Bertocco, inchiesta per aiuto al suicidio
Fascicolo della Procura sul 59enne di Fiesso che ha scelto di morire in Svizzera. Il procuratore Cherchi: «Atto dovuto»
FIESSO D’ARTICO. Si accendono i fari della Procura sulla storia di Loris Bertocco, il 59enne di Fiesso d’Artico che l’11 ottobre ha scelto di morire in Svizzera. Perché Loris, paralizzato da 40 anni in seguito a un incidente in motorino e da 15 anche cieco, per arrivare nella clinica a 20 chilometri da Zurigo è stato necessariamente accompagnato da qualcuno. Ed è proprio su queste persone, e su eventuali loro responsabilità, che la magistratura vuole fare chiarezza. Il procuratore capo Bruno Cherchi ha aperto un fascicolo al momento a carico di ignoti, un cosiddetto fascicolo modello 44. L’ipotesi di reato è quella prevista dall’articolo 590 del codice penale sulla “Istigazione o aiuto al suicidio”, in questo caso nella fattispecie relativa esclusivamente all’aiuto al suicidio. Il codice prevede la reclusione da cinque a dodici anni per «Chiunque determina altri al suicidio o rafforza l’altrui proposito di suicidio, ovvero ne agevola in qualsiasi modo l’esecuzione».
«Un atto dovuto per accertare eventuali responsabilità», puntualizza il procuratore capo Cherchi che ha voluto riflettere alcuni giorni prima di prendere la decisione di aprire un fascicolo. A pesare dal punto di vista della giurisprudenza c’è il recente precedente di Marco Cappato, l’esponente dei Radicali e dell’associazione Luca Coscioni che si era autodenunciato dopo aver accompagnato dj Fabo a morire in Svizzera. La Procura di Milano, dopo aver indagato Cappato per aiuto al suicidio, aveva chiesto l’archiviazione del procedimento sostenendo che «Le pratiche di suicidio assistito non costituiscono una violazione del diritto alla vita quando siano connesse a situazioni oggettivamente valutabili di malattia terminale o gravida di sofferenze o ritenuta intollerabile e/o indegna dal malato stesso». Ma il gip aveva rigettato la richiesta, chiarendo che «In Italia non esiste, né è riconosciuto dalla Costituzione, il diritto al suicidio», imponendo alla Procura l’imputazione coatta e quindi la richiesta di rinvio a giudizio. Tutto mentre al Senato giace da mesi la proposta di legge sul fine vita. Ai primi di settembre, Cappato ha chiesto di andare a processo con giudizio immediato.
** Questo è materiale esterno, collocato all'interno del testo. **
(* ===== verification/SubTLV.v ===== *)
(** pkg/packet/subtlv.go, tlv_asla.go, tlv_flexalgo.go, tlv_srv6_endx.go and the
    sub-TLV of tlv_router_capability.go: the sub-TLV values, the per-context
    registries, and the area codec whose decoders may refuse a value without
    failing the area. *)

From S2P Require Import Prelude.
From S2P Require Import Codec.
From S2P Require Import Framing.
From S2P Require Import Netip.
From S2P Require Import Ids.
From S2P Require Import Sid.
Local Open Scope Z_scope.

(** [type SubTLVContext uint8] *)
Inductive SubTLVContext : Set :=
  | SubTLVContextISReachability
  | SubTLVContextIPReachability
  | SubTLVContextRouterCapability
  | SubTLVContextASLA.

#[export] Instance SubTLVContext_eq_dec : EqDecision SubTLVContext.
Proof. solve_decision. Defined.

Definition subTLVAdminGroup : Z := 3.
Definition subTLVExtendedAdminGroup : Z := 14.
Definition subTLVASLA : Z := 16.
Definition subTLVSRAlgorithm : Z := 19.
Definition subTLVSRv6Capabilities : Z := 25.
Definition subTLVFlexAlgoDef : Z := 26.
Definition subTLVSRv6EndXSID : Z := 43.
Definition subTLVSRv6LANEndXSID : Z := 44.

Definition aslaMaxMaskLen : nat := 8.
Definition aslaLegacyFlag : Z := 128. (* 0x80 *)
Definition aslaMaskLenMask : Z := 127. (* 0x7f *)
Definition ASLAAppFlexAlgo : Z := 16. (* 0x10 *)
Definition flexAlgoDefFixedLen : nat := 4.

Record FlexAlgoSubSubTLV : Set := mkFlexAlgoSubSub {
  SubSubTLVType : Z;
  SubSubValue : list Z
}.

Record FlexAlgoDefinition : Set := mkFAD {
  FAD_FlexAlgo : Z;
  FAD_MetricType : Z;
  FAD_CalcType : Z;
  FAD_Priority : Z;
  FAD_SubSubTLVs : list FlexAlgoSubSubTLV
}.

(** The types that implement the [SubTLV] interface. *)
#[warnings="-register-all"]
Inductive SubTLV : Set :=
  | SubUnknown (u : UnknownSubTLV)
  | SubEndX (s : SRv6EndXSIDSubTLV)
  | SubLANEndX (Neighbor : list Z) (s : SRv6EndXSIDSubTLV)
  | SubASLA (Legacy : bool) (SABM UDABM : list Z) (SubSubTLVs : list SubTLV)
  | SubAdminGroup (Extended : bool) (Groups : list Z)
  | SubSRAlgorithm (Algorithms : list Z)
  | SubFlexAlgoDef (f : FlexAlgoDefinition)
  | SubSRv6Capabilities (Flags : Z) (SubSub : list Z).

(** ** Encoding *)

Definition SubTLV_Type (s : SubTLV) : Z :=
  match s with
  | SubUnknown u => SubTLVType u
  | SubEndX _ => subTLVSRv6EndXSID
  | SubLANEndX _ _ => subTLVSRv6LANEndXSID
  | SubASLA _ _ _ _ => subTLVASLA
  | SubAdminGroup ext _ => if ext then subTLVExtendedAdminGroup else subTLVAdminGroup
  | SubSRAlgorithm _ => subTLVSRAlgorithm
  | SubFlexAlgoDef _ => subTLVFlexAlgoDef
  | SubSRv6Capabilities _ _ => subTLVSRv6Capabilities
  end.

(** [ASLASubTLV.Serialize] up to the header, the attributes rendered by
    [serializeSubTLVs]. *)
Definition ASLA_value (legacy : bool) (sabm udabm : bytes) (attrs : outcome bytes) : outcome bytes :=
  if (aslaMaxMaskLen <? length sabm)%nat || (aslaMaxMaskLen <? length udabm)%nat
  then Err ErrTooLong else
  attrs ← attrs;
  let first := Z.lor (Z.of_nat (length sabm)) (flag_if legacy aslaLegacyFlag) in
  mret ([first; Z.of_nat (length udabm)] ++ sabm ++ udabm ++ attrs).

(** [AdminGroupSubTLV.Serialize] up to the header. *)
Definition AdminGroup_value (ext : bool) (groups : list Z) : outcome bytes :=
  if negb ext && negb (length groups =? 1)%nat then Err errBadTLV
  else mret (flat_map put32 groups).

(** One sub-sub-TLV of [FlexAlgoDefinitionSubTLV.Serialize]. *)
Definition FADSubSub_encode (ss : FlexAlgoSubSubTLV) : outcome bytes :=
  if (255 <? length (SubSubValue ss))%nat then Err ErrTooLong
  else mret (SubSubTLVType ss :: Z.of_nat (length (SubSubValue ss)) :: SubSubValue ss).

Definition FAD_value (f : FlexAlgoDefinition) : outcome bytes :=
  ss ← concatM FADSubSub_encode (FAD_SubSubTLVs f);
  mret ([FAD_FlexAlgo f; FAD_MetricType f; FAD_CalcType f; FAD_Priority f] ++ ss).

(** The value each [Serialize] hands to [encodeSubTLV]; [serializeSubTLVs] of
    the attributes of an ASLA is the nested [concatM]. *)
Fixpoint SubTLV_value (s : SubTLV) : outcome bytes :=
  match s with
  | SubUnknown u => mret (UnknownValue u)
  | SubEndX s => EndX_body s
  | SubLANEndX neighbor s => body ← EndX_body s; mret (neighbor ++ body)
  | SubASLA legacy sabm udabm subs =>
      ASLA_value legacy sabm udabm
        (concatM (fun s => v ← SubTLV_value s; encodeSubTLV (SubTLV_Type s) v) subs)
  | SubAdminGroup ext groups => AdminGroup_value ext groups
  | SubSRAlgorithm algs => mret algs
  | SubFlexAlgoDef f => FAD_value f
  | SubSRv6Capabilities fl sub => mret ([u8 (Z.shiftr fl 8); u8 fl] ++ sub)
  end.

Definition SubTLV_Serialize (s : SubTLV) : outcome bytes :=
  v ← SubTLV_value s; encodeSubTLV (SubTLV_Type s) v.

Definition serializeSubTLVs (subs : list SubTLV) : outcome bytes := concatM SubTLV_Serialize subs.

(** ** Decoding *)

Definition subTLVDecoder : Type := bytes -> outcome SubTLV.

Definition decodeAdminGroup : subTLVDecoder := fun value =>
  if negb (length value =? 4)%nat then Err errBadTLV
  else w ← be32 value; mret (SubAdminGroup false [w]).

(** One 4-octet unit of the loop of [decodeExtendedAdminGroup]. *)
Definition admin_unit (b : bytes) : outcome (Z * bytes) :=
  u ← slice b 0 4; w ← be32 u; rest ← from b 4; mret (w, rest).

Definition decodeExtendedAdminGroup : subTLVDecoder := fun value =>
  groups ← loop_chunks 4 admin_unit value; mret (SubAdminGroup true groups).

Definition decodeSRAlgorithm : subTLVDecoder := fun value => mret (SubSRAlgorithm value).

Definition decodeFlexAlgoDefinition : subTLVDecoder := fun value =>
  if (length value <? flexAlgoDefFixedLen)%nat then Err ErrTruncated else
  a ← idx value 0; m ← idx value 1; c ← idx value 2; p ← idx value 3;
  rest ← from value flexAlgoDefFixedLen;
  ss ← loop (framed (fun t v => mret (mkFlexAlgoSubSub t v))) rest;
  mret (SubFlexAlgoDef (mkFAD a m c p ss)).

Definition decodeSRv6Capabilities : subTLVDecoder := fun value =>
  if (length value <? 2)%nat then Err ErrTruncated else
  a ← idx value 0; b ← idx value 1;
  sub ← from value 2;
  mret (SubSRv6Capabilities (join16 a b) sub).

Definition decodeEndXSID : subTLVDecoder := fun v =>
  s ← decodeEndXSIDBody v; mret (SubEndX s).

Definition decodeLANEndXSID : subTLVDecoder := fun v =>
  if (length v <? systemIDLen)%nat then Err ErrTruncated else
  body ← from v systemIDLen;
  s ← decodeEndXSIDBody body;
  n ← slice v 0 systemIDLen;
  n ← array systemIDLen n;
  mret (SubLANEndX n s).

(** [map[uint8]subTLVDecoder]: one row of [subTLVDecoders]. *)
Definition registry : Type := Z -> option subTLVDecoder.

(** [decodeSubTLV] with the row of its context: a registered decoder that
    refuses the value leaves the opaque form, marked [Refused]. *)
Definition decodeSubTLV_in (reg : registry) (typ : Z) (value : bytes) : outcome SubTLV :=
  match reg typ with
  | Some dec =>
      match dec value with
      | Ok sub => Ok sub
      | Err _ => mret (SubUnknown (mkUnknown typ value true))
      | Panic => Panic
      end
  | None => mret (SubUnknown (mkUnknown typ value false))
  end.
Ora anche la Procura di Venezia ha aperto un fascicolo per un caso con molte analogie, ma una differenza sostanziale. È chiaro che Bertocco sia stato accompagnato a morire in Svizzera da alcuni familiari e conoscenti, ma non è stato esplicitato da chi, né ci sono state autodenunce. Una traccia è stata data dal lungo reportage del giornalista Luca Bertazzoni sugli ultimi giorni di vita del 59enne, andato in onda la scorsa settimana su “PiazzaPulita” su La7. La Procura potrebbe acquisire il filmato che ha documentato l’ultimo viaggio di Loris, dallo struggente saluto con la mamma Renata al colloquio finale con il medico della clinica, dall’ultima cena con il brindisi fino a quando il veneziano è entrato nella struttura dove ha salutato la vita.
A dare la notizia della scelta di Loris erano stati gli amici Luana Zanella e Gianfranco Bettin, rimasti in Italia, che avevano spiegato come Loris «preparandosi al viaggio in Svizzera, non l’aveva descritto come il suo ultimo, ma come una sorta di sopralluogo preparatorio a un’eventuale scelta estrema». A loro, Bertocco aveva affidato 11 pagine di memoriale. «Qualcuno ha provato a convincermi che questa scelta poteva essere rimandata, che c’era ancora tempo. Li ringrazio per questo tentativo e per essermi stati vicini, ma il mio tempo è terminato. Il muro contro il quale ho continuato per anni a battermi è più alto che mai e continua a negarmi il diritto ad una assistenza adeguata».